----- The data -----

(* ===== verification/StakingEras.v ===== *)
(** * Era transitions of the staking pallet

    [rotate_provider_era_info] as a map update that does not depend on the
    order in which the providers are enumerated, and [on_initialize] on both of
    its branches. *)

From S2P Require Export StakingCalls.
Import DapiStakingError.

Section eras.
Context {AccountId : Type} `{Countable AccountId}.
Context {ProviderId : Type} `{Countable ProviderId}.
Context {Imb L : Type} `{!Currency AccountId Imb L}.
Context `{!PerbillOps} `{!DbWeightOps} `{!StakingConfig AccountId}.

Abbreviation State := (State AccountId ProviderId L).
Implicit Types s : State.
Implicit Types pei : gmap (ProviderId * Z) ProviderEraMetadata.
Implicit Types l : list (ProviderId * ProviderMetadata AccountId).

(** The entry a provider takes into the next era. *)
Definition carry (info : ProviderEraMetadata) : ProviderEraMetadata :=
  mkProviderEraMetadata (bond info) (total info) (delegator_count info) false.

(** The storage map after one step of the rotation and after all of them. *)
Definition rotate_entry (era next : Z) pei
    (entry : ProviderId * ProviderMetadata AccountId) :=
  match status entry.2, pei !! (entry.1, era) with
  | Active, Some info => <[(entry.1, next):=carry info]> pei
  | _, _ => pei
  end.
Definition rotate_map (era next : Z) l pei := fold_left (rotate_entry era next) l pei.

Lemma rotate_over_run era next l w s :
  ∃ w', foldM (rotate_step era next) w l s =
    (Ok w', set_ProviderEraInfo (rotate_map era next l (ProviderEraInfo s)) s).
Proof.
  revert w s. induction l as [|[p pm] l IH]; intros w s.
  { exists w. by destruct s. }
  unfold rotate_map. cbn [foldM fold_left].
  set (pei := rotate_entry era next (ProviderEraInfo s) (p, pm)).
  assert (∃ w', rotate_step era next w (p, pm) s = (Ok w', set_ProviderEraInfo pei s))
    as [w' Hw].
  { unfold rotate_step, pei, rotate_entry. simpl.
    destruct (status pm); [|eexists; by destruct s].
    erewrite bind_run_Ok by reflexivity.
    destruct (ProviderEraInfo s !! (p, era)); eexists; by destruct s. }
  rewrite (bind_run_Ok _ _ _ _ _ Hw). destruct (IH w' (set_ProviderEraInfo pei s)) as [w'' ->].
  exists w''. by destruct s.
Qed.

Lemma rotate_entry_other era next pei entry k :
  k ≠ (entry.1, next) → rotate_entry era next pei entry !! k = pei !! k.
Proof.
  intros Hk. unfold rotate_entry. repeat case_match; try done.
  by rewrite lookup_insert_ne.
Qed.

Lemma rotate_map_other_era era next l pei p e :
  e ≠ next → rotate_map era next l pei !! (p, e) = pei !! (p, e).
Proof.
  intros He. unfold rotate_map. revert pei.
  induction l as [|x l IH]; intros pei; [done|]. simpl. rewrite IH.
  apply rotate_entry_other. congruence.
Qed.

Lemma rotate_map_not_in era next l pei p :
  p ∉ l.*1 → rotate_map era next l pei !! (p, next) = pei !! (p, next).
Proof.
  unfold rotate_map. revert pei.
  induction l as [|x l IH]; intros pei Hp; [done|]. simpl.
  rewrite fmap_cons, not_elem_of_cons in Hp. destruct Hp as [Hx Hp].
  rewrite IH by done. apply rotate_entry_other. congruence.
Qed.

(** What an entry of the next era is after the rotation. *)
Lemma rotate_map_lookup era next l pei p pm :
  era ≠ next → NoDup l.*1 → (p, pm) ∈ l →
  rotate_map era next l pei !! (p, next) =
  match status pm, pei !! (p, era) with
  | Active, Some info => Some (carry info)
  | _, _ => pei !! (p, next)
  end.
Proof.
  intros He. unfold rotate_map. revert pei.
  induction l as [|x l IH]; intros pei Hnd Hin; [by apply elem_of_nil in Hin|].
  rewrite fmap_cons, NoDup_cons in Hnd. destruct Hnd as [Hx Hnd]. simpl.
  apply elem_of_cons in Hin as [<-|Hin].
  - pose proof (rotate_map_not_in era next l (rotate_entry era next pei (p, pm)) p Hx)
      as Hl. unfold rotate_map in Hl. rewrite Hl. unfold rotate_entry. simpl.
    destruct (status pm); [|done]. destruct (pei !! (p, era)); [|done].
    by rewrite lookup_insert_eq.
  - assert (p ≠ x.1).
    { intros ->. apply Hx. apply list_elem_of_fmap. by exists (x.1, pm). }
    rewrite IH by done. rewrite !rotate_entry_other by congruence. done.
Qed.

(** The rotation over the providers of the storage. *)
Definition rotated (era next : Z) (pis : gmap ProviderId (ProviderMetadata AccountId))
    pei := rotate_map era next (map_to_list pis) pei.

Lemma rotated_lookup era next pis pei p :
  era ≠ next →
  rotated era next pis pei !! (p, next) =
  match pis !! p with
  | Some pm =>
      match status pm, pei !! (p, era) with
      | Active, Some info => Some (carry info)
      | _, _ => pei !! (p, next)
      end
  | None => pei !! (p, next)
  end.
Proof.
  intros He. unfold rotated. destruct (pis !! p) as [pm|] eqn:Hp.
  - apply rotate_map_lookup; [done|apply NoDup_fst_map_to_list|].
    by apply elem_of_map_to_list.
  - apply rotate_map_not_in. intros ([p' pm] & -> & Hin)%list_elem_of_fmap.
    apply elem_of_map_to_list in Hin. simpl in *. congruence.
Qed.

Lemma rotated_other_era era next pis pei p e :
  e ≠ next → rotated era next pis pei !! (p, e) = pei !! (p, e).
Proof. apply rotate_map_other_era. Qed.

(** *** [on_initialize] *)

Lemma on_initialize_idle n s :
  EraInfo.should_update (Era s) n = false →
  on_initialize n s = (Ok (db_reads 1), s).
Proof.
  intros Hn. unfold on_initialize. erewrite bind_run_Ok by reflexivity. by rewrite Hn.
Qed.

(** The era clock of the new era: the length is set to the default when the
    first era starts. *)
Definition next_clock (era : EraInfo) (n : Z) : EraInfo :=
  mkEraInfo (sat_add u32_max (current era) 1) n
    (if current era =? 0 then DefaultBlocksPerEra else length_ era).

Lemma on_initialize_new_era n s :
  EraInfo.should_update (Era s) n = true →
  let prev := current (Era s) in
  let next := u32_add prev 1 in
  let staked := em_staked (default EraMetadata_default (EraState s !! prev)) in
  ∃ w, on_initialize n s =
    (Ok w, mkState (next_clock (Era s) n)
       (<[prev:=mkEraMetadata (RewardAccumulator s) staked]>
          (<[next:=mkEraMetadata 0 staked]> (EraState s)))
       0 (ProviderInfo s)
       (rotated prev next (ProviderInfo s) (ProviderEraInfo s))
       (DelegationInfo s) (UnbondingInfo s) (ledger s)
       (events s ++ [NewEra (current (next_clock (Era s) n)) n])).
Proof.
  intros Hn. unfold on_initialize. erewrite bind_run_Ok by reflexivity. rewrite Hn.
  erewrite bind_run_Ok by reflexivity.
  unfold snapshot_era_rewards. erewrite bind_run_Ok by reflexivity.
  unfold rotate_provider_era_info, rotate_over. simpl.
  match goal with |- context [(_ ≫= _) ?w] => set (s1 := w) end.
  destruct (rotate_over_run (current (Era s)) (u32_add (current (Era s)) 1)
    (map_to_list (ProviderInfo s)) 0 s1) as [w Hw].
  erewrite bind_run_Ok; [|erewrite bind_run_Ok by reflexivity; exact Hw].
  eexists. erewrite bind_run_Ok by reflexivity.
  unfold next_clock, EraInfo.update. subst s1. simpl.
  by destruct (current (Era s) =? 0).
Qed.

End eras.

-----

Copy out the entries above exactly as given, starting at the top and ending with the line containing "its branches. *)"; include both and nothing more.

(* ===== verification/StakingEras.v ===== *)
(** * Era transitions of the staking pallet

    [rotate_provider_era_info] as a map update that does not depend on the
    order in which the providers are enumerated, and [on_initialize] on both of
    its branches. *)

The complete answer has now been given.